(Beginning of Listed records)

(** * onepassword/crypto: the OPVault key hierarchy, read path

    A shallow embedding of [crypto/crypto.go]: key derivation
    ([ComputeDerivedKeys]), the MAC check ([authenticate]), AES-CBC
    decryption ([decrypt]), the OPData01 container ([DecryptOPData01]) and the
    two key unwrappers ([DecryptMasterKeys], [DecryptItemKey]).

    The Go functions return [(value, error)] and may panic at run time (a
    slice expression out of range, a block mode given a partial block); the
    three outcomes are kept apart in [result].  The hash functions and the AES
    block function come from Go's libraries: they are the fields of the
    classes [HMAC_SHA256], [HMAC_SHA512], [SHA512] and [AES], of which only
    the output sizes are known here.  What those libraries build on top of
    them and this package calls (PBKDF2, CBC chaining, the readers of
    [bytes], [io] and [encoding/binary]) is written out. *)

From Stdlib Require Import String List ZArith Lia Bool Arith.
From Stdlib Require Import Strings.Byte.
Import ListNotations.

(** ** Byte sequences *)

Definition bytes := list byte.

(** [make([]byte, n)]: [n] zero bytes. *)
Definition make (n : nat) : bytes := repeat x00 n.
(** ** normalizeServicePeriod *)

Lemma find_first {A} (f : A -> bool) : forall l i x,
  l !! i = Some x -> f x = true ->
  (forall j y, (j < i)%nat -> l !! j = Some y -> f y = false) ->
  List.find f l = Some x.
Proof.
  induction l as [|x0 l IH]; intros i x Hi Hx Hbefore; [done|].
  destruct i as [|i]; simpl.
  - simplify_eq/=. by rewrite Hx.
  - rewrite (Hbefore 0%nat x0) by (done || lia).
    apply (IH i); [done..|]. intros j y Hj Hy. apply (Hbefore (S j)); [lia|done].
Qed.

Lemma toUpperCase_digits w : digitString w -> Js.toUpperCase w = w.
Proof.
  intros Hw. apply smap_id. revert Hw. apply every_impl.
  intros c Hc. by destruct c as [[] [] [] [] [] [] [] []].
Qed.

Lemma monthMapEntries_apart i j abbr fullName abbr' fullName' :
  monthMapEntries !! i = Some (abbr, fullName) ->
  monthMapEntries !! j = Some (abbr', fullName') ->
  (j < i)%nat -> Js.includes abbr' (abbr +:+ " ") = false.
Proof.
  intros Hi Hj Hlt.
  do 12 (destruct i as [|i];
         [do 12 (destruct j as [|j]; [simplify_eq/=; (lia || by vm_compute)|]); lia|]).
  done.
Qed.

Lemma monthMapEntries_letters i abbr fullName :
  monthMapEntries !! i = Some (abbr, fullName) ->
  abbr <> "" /\ Js.toUpperCase (abbr +:+ " ") = abbr +:+ " " /\
  every (fun c => negb (Js.is_digit c)) abbr = true.
Proof.
  intros Hi. do 12 (destruct i as [|i]; [by simplify_eq/=|]). done.
Qed.

(** X16.  A period written as the abbreviation of a month and a year is
    normalized to the full name of the month; the year is left out. *)
Theorem normalizeServicePeriod_abbreviated (i : nat) (abbr fullName year : string) :
  monthMapEntries !! i = Some (abbr, fullName) -> digitString year ->
  normalizeServicePeriod (abbr +:+ " " +:+ year) = fullName.
Proof.
  intros Hi Hyear. unfold normalizeServicePeriod.
  destruct (monthMapEntries_letters i abbr fullName Hi) as (_ & Hupper & _).
  assert (Js.toUpperCase (abbr +:+ " " +:+ year) = (abbr +:+ " ") +:+ year) as ->.
  { rewrite <- app_assoc. pose proof (toUpperCase_digits year Hyear) as Hdigits.
    unfold Js.toUpperCase in *. by rewrite smap_app, Hupper, Hdigits. }
  rewrite (find_first _ monthMapEntries i (abbr, fullName)); [done|done| |].
  - apply includes_spec. exists "", (" " +:+ year). by rewrite app_assoc.
  - intros j [abbr' fullName'] Hj Hentry.
    destruct (monthMapEntries_letters j abbr' fullName' Hentry) as (Hne & _ & Hletters).
    rewrite (includes_before Js.is_digit) by done.
    by eapply monthMapEntries_apart.
Qed.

(End of Listed records)

* **Work order**
Reproduce, word for word and in full, only the lines above that start at the line with "List.find f l = Some x." and run through the line with "and a year is", both ends included.

* **Final answer**
  List.find f l = Some x.
Proof.
  induction l as [|x0 l IH]; intros i x Hi Hx Hbefore; [done|].
  destruct i as [|i]; simpl.
  - simplify_eq/=. by rewrite Hx.
  - rewrite (Hbefore 0%nat x0) by (done || lia).
    apply (IH i); [done..|]. intros j y Hj Hy. apply (Hbefore (S j)); [lia|done].
Qed.

Lemma toUpperCase_digits w : digitString w -> Js.toUpperCase w = w.
Proof.
  intros Hw. apply smap_id. revert Hw. apply every_impl.
  intros c Hc. by destruct c as [[] [] [] [] [] [] [] []].
Qed.

Lemma monthMapEntries_apart i j abbr fullName abbr' fullName' :
  monthMapEntries !! i = Some (abbr, fullName) ->
  monthMapEntries !! j = Some (abbr', fullName') ->
  (j < i)%nat -> Js.includes abbr' (abbr +:+ " ") = false.
Proof.
  intros Hi Hj Hlt.
  do 12 (destruct i as [|i];
         [do 12 (destruct j as [|j]; [simplify_eq/=; (lia || by vm_compute)|]); lia|]).
  done.
Qed.

Lemma monthMapEntries_letters i abbr fullName :
  monthMapEntries !! i = Some (abbr, fullName) ->
  abbr <> "" /\ Js.toUpperCase (abbr +:+ " ") = abbr +:+ " " /\
  every (fun c => negb (Js.is_digit c)) abbr = true.
Proof.
  intros Hi. do 12 (destruct i as [|i]; [by simplify_eq/=|]). done.
Qed.

(** X16.  A period written as the abbreviation of a month and a year is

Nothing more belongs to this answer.